Today's Date
Dear Secretary Salazar,
I am writing to you today regarding the proposed Eagle Mountain dump located in Eastern Riverside County, California in the arms of Joshua Tree National Park. Citizens and environmental organizations have successfully litigated the project in Federal District Court and successfully defended the lower Court's ruling in the 9th Circuit Court of Appeals (opinion dated November 10, 2009). This project has demanded the time of the Department of the Interior since 1987.

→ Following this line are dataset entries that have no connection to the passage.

(** X12: a document whose language identifier names a member of
    [Object.prototype] is never served.  The computation of every query
    on it raises before any service method is invoked (the trace is
    unchanged), and a validation pass for it publishes nothing, for any
    URI: it ends in the handler of unhandled rejections. *)
Theorem inherited_language_is_never_served textDocument s :
  languageId textDocument ∈ Object_prototype →
  (∀ r : Request, documents s !! target r = Some textDocument →
     ∃ e s', body r s = (Throw e, s') ∧ trace s' = trace s) ∧
  (∀ u, publishes u (validateTextDocument textDocument s) =
          publishes u s) ∧
  ∃ e, errors (validateTextDocument textDocument s) =
         formatError "Unhandled exception" e :: errors s.
Proof.
  intros Hid. split; [intros r Hdoc; by apply (body_inherited r textDocument)|].
  destruct (validation_inherited textDocument None
              (emit (Validating (snapshot s textDocument)) s) Hid)
    as (e & s' & Hv).
  pose proof (validation_raises _ _ _ _ _ Hv) as Hf.
  assert (validateTextDocument textDocument s =
            emit (ConsoleError (formatError "Unhandled exception" e)) s')
    as ->.
  { unfold validateTextDocument, promise_then, getDocumentSettings.
    by rewrite Hv. }
  split.
  - intros u.
    change (publishes u s' = publishes u s).
    by rewrite (frame_publishes _ _ _ Hf).
  - exists e.
    change (formatError "Unhandled exception" e :: errors s' =
            formatError "Unhandled exception" e :: errors s).
    by rewrite (frame_errors _ _ Hf).
Qed.

(** ** A closed document shows no diagnostics *)

Lemma step_documents (a : Action) s :
  documents (step a s) =
    match a with
    | DidOpen u lang _ _ =>
        <[u := mkTextDocument u lang (nextCell s)]> (documents s)
    | DidClose u => delete u (documents s)
    | _ => documents s
    end.
Proof.
  destruct a; unfold step; try done.
  - destruct (fire_cases id s) as [->|(due & d & Ht & Hdue)]; [done|].
    rewrite (fire_due _ _ _ _ Ht Hdue).
    by destruct (validateTextDocument_unchanged d
      (set_pendingValidationRequests
         (delete (uri d) (pendingValidationRequests s))
         (set_timers (delete id (timers s)) s))) as [_ _ _ -> _ _ _ _ _].
  - unfold didOpen, onDidChangeContent.
    by rewrite triggerValidation_documents.
  - unfold didChange, onDidChangeContent.
    destruct (documents s !! u); [|done].
    by rewrite triggerValidation_documents.
  - unfold didClose, onDidClose.
    destruct (documents s !! u) eqn:Hd; [|by rewrite delete_id].
    unfold emit. simpl. by rewrite cleanPendingValidation_documents.
  - unfold updateConfiguration.
    by rewrite foldl_triggerValidation_documents.
  - by destruct (unchanged_handle r token s) as [_ _ _ -> _ _ _ _ _].
Qed.

Lemma didClose_publishes u d s :
  coherent s → documents s !! u = Some d →
  publishes u (step (DidClose u) s) = [] :: publishes u s.
Proof.
  intros Hs Hd. unfold step, didClose, onDidClose. rewrite Hd.
  rewrite publishes_emit_send, (documents_uri _ Hs _ _ Hd), decide_True
    by done.
  f_equal. apply publishes_trace.
  by rewrite cleanPendingValidation_trace.
Qed.

Lemma displayed_step u (a : Action) s :
  coherent s → live s →
  (documents s !! u = None →
   displayed u s = None ∨ displayed u s = Some []) →
  documents (step a s) !! u = None →
  displayed u (step a s) = None ∨ displayed u (step a s) = Some [].
Proof.
  intros Hs Hlive Hinv Hclosed. unfold displayed in *.
  destruct (documents s !! u) as [d|] eqn:Hd.
  - assert (a = DidClose u) as ->.
    { rewrite step_documents in Hclosed.
      destruct a; try congruence.
      - apply lookup_insert_None in Hclosed as [? _]. congruence.
      - destruct (decide (u0 = u)) as [->|Hne]; [done|].
        rewrite lookup_delete_ne in Hclosed by done. congruence. }
    rewrite (didClose_publishes u d s Hs Hd). by right.
  - rewrite step_publishes; [by apply Hinv|done| |done].
    intros id due d _ Ht _ Hu. apply Hlive in Ht.
    rewrite Hu in Ht. congruence.
Qed.

(** X13: in every state the server reaches, a document that is not open
    shows no diagnostics: the set published last for its URI, if there
    is one, is empty. *)
Theorem closed_document_shows_no_diagnostics (sched : list Action) u :
  let s := run sched init in
  documents s !! u = None →
  displayed u s = None ∨ displayed u s = Some [].
Proof.
  assert (∀ s, coherent s → live s →
               (documents s !! u = None →
                displayed u s = None ∨ displayed u s = Some []) →
               documents (run sched s) !! u = None →
               displayed u (run sched s) = None ∨
               displayed u (run sched s) = Some []) as Hrun.
  { induction sched as [|a sched IH]; intros s Hs Hlive Hinv; [done|].
    simpl. apply IH.
    - by apply coherent_step.
    - by apply live_step.
    - by apply displayed_step. }
  apply Hrun; [apply coherent_init|apply live_init|].
  intros _. by left.
Qed.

When environmentalists won in District Court September 21, 2005 the Department of the Interior appealed along with Kaiser Ventures, the private company seeking to profit from the landfill development. I understand that the DOI and Kaiser are considering appealing to the 9th Circuit Court of Appeals en banc. I ask you to direct the Bureau of Land Management to accept the second ruling in a row against this ill-conceived dump, direct the Department of Justice not to file an appeal, and cease and desist on any further movement for this project. I feel that the DOI has been overwhelmed with public lands issues with the current trend of developing renewable resources on desert Public Lands. It is time to move on with bigger and better issues facing our Public Lands, and put the Eagle Mountain dump to rest.
The proposed Eagle Mountain dump would be the repository for Los Angeles' garbage for the next 117 years. It is simply a bad idea to build the nation's largest garbage dump on 3,481 acres of federal land that is surrounded on three sides by the congressionally designated wilderness of one of America's premier environmental resources, Joshua Tree National Park. If Eagle Mountain dump ever went forward, this part of California's fragile desert ecosystem would become a receptacle for massive amounts of waste, largely from Los Angeles County. Joshua Tree Wilderness areas are located to the north, west, and south, forming an amphitheater around the proposed dump, with a buffer of a mere 2500 yards to the Park's boundary. It is in the heart of an area that "offers the most refuge for the greatest number of species from human impacts of any area in southern California" (Ernest Quintana, former Joshua Tree National Park Superintendent, and current Midwest Regional Director for the National Park Service).
While the threats the landfill poses to resources in Joshua Tree are reasons enough to oppose the Eagle Mountain project, this dump is not even needed to meet the trash management needs of Los Angeles County. If the County's recycling diversion rates are increased beyond 50 percent--which is already being achieved elsewhere in California and across the nation--the Sanitation District of Los Angeles County can expect a surplus of waste disposal capacity. Such action would ensure that Joshua Tree National Park's unique resources remain unspoiled and available for future generations to enjoy as we do today.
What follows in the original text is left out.